Go through the entries below and print, exactly, the lines starting at the one with "Fixpoint words_of (bs" and ending at the one with "Definition schedule (block", keeping both ends and no others.

*** Data listing ***

(** * QTRACK: the IndexedDB persistence layer (src/QTRACK/database.js)

    A shallow embedding of the class [DatabaseManager] and of the part of
    the host environment it talks to (IndexedDB object stores, the
    SubtleCrypto SHA-256 digest, TextEncoder, the console), followed by the
    properties of the persistence layer.

    Conventions of the embedding:
    - a JavaScript string is the list of its UTF-16 code units ([jsstring]);
      property names, which the source only writes as ASCII literals, are
      Rocq strings;
    - a JavaScript number is modelled by an integer ([VNum z]); NaN, the
      infinities and fractions are outside the model;
    - a record passed by the caller is an object of the heap, addressed by a
      location, whose properties hold primitive values;
    - an [async] method is a state transformer returning an [outcome]:
      the promise resolves ([Return]), rejects ([Throw]) or never settles
      ([Pending]). *)

From Stdlib Require Import ZArith NArith List String Ascii Bool Lia.
From Stdlib Require Import DecimalString Sorted Permutation.
From stdpp Require Import base option list gmap strings.

Local Open Scope N_scope.

(** ** JavaScript strings *)

Definition jsstring := list N.

(** The code units of an ASCII literal. *)
Definition js (s : string) : jsstring :=
  map (fun a => N_of_ascii a) (list_ascii_of_string s).

(** [Array.prototype.join] on an array of strings. *)
Fixpoint join (sep : jsstring) (l : list jsstring) : jsstring :=
  match l with
  | [] => []
  | [x] => x
  | x :: rest => x ++ sep ++ join sep rest
  end.

(** ** SHA-256 (the host's [crypto.subtle.digest('SHA-256', data)])

    Words are 32-bit values carried in [N], with the wrap-around written
    out; bytes are 8-bit values carried in [N]. *)

Module SHA256.

Definition mask32 : N := 0xFFFFFFFF.
Definition w32 (x : N) : N := N.land x mask32.
Definition add32 (a b : N) : N := w32 (a + b).
Definition rotr (n x : N) : N :=
  N.lor (N.shiftr x n) (w32 (N.shiftl x (32 - n))).
Definition not32 (x : N) : N := N.lxor x mask32.

Definition Ch (x y z : N) : N := N.lxor (N.land x y) (N.land (not32 x) z).
Definition Maj (x y z : N) : N :=
  N.lxor (N.lxor (N.land x y) (N.land x z)) (N.land y z).
Definition Sigma0 (x : N) : N := N.lxor (N.lxor (rotr 2 x) (rotr 13 x)) (rotr 22 x).
Definition Sigma1 (x : N) : N := N.lxor (N.lxor (rotr 6 x) (rotr 11 x)) (rotr 25 x).
Definition sigma0 (x : N) : N := N.lxor (N.lxor (rotr 7 x) (rotr 18 x)) (N.shiftr x 3).
Definition sigma1 (x : N) : N := N.lxor (N.lxor (rotr 17 x) (rotr 19 x)) (N.shiftr x 10).

(** The round constants are the first 32 bits of the fractional parts of
    the cube roots of the first 64 primes, the initial hash value those of
    the square roots of the first 8 primes. *)
Definition is_prime (n : nat) : bool :=
  forallb (fun d => negb (Nat.eqb (Nat.modulo n d) 0)) (seq 2 (n - 2)).

Definition primes : list N := map N.of_nat (filter is_prime (seq 2 310)).

(** The integer cube root, one bit after the other from bit [b - 1] down. *)
Fixpoint cube_root_bits (b : nat) (n r : N) : N :=
  match b with
  | O => r
  | S b' =>
      let c := r + N.shiftl 1 (N.of_nat b') in
      cube_root_bits b' n (if c * c * c <=? n then c else r)
  end.

Definition frac_cube_root (p : N) : N := w32 (cube_root_bits 36 (N.shiftl p 96) 0).
Definition frac_square_root (p : N) : N := w32 (N.sqrt (N.shiftl p 64)).

Definition K : list N := map frac_cube_root primes.

(** The eight working variables. *)
Record regs := Regs { ra : N; rb : N; rc : N; rd : N; re : N; rf : N; rg : N; rh : N }.

Definition H0 : regs :=
  let h i := frac_square_root (nth i primes 0) in
  Regs (h 0%nat) (h 1%nat) (h 2%nat) (h 3%nat) (h 4%nat) (h 5%nat) (h 6%nat) (h 7%nat).

(** Padding: the byte 0x80, zeros up to 56 modulo 64, the bit length on
    eight bytes, most significant first. *)
Definition be_bytes (n : nat) (x : N) : list N :=
  map (fun i => N.land (N.shiftr x (8 * N.of_nat i)) 0xFF) (rev (seq 0 n)).

Definition pad (msg : list N) : list N :=
  let len := N.of_nat (length msg) in
  let zeros := N.to_nat ((64 + 55 - len mod 64) mod 64) in
  msg ++ [0x80] ++ repeat 0 zeros ++ be_bytes 8 (8 * len).

Fixpoint words_of (bs : list N) : list N :=
  match bs with
  | b0 :: b1 :: b2 :: b3 :: rest =>
      (N.shiftl b0 24 + N.shiftl b1 16 + N.shiftl b2 8 + b3) :: words_of rest
  | _ => []
  end.

(** The message schedule, most recent word first. *)
Fixpoint extend (n : nat) (ws : list N) : list N :=
  match n with
  | O => ws
  | S n' =>
      let g i := nth i ws 0 in
      let w := add32 (add32 (add32 (sigma1 (g 1%nat)) (g 6%nat)) (sigma0 (g 14%nat)))
                     (g 15%nat) in
      extend n' (w :: ws)
  end.

Definition schedule (block : list N) : list N :=
  rev (extend 48 (rev (words_of block))).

*** End of Data listing ***

### Solution below
Fixpoint words_of (bs : list N) : list N :=
  match bs with
  | b0 :: b1 :: b2 :: b3 :: rest =>
      (N.shiftl b0 24 + N.shiftl b1 16 + N.shiftl b2 8 + b3) :: words_of rest
  | _ => []
  end.

(** The message schedule, most recent word first. *)
Fixpoint extend (n : nat) (ws : list N) : list N :=
  match n with
  | O => ws
  | S n' =>
      let g i := nth i ws 0 in
      let w := add32 (add32 (add32 (sigma1 (g 1%nat)) (g 6%nat)) (sigma0 (g 14%nat)))
                     (g 15%nat) in
      extend n' (w :: ws)
  end.

Definition schedule (block : list N) : list N :=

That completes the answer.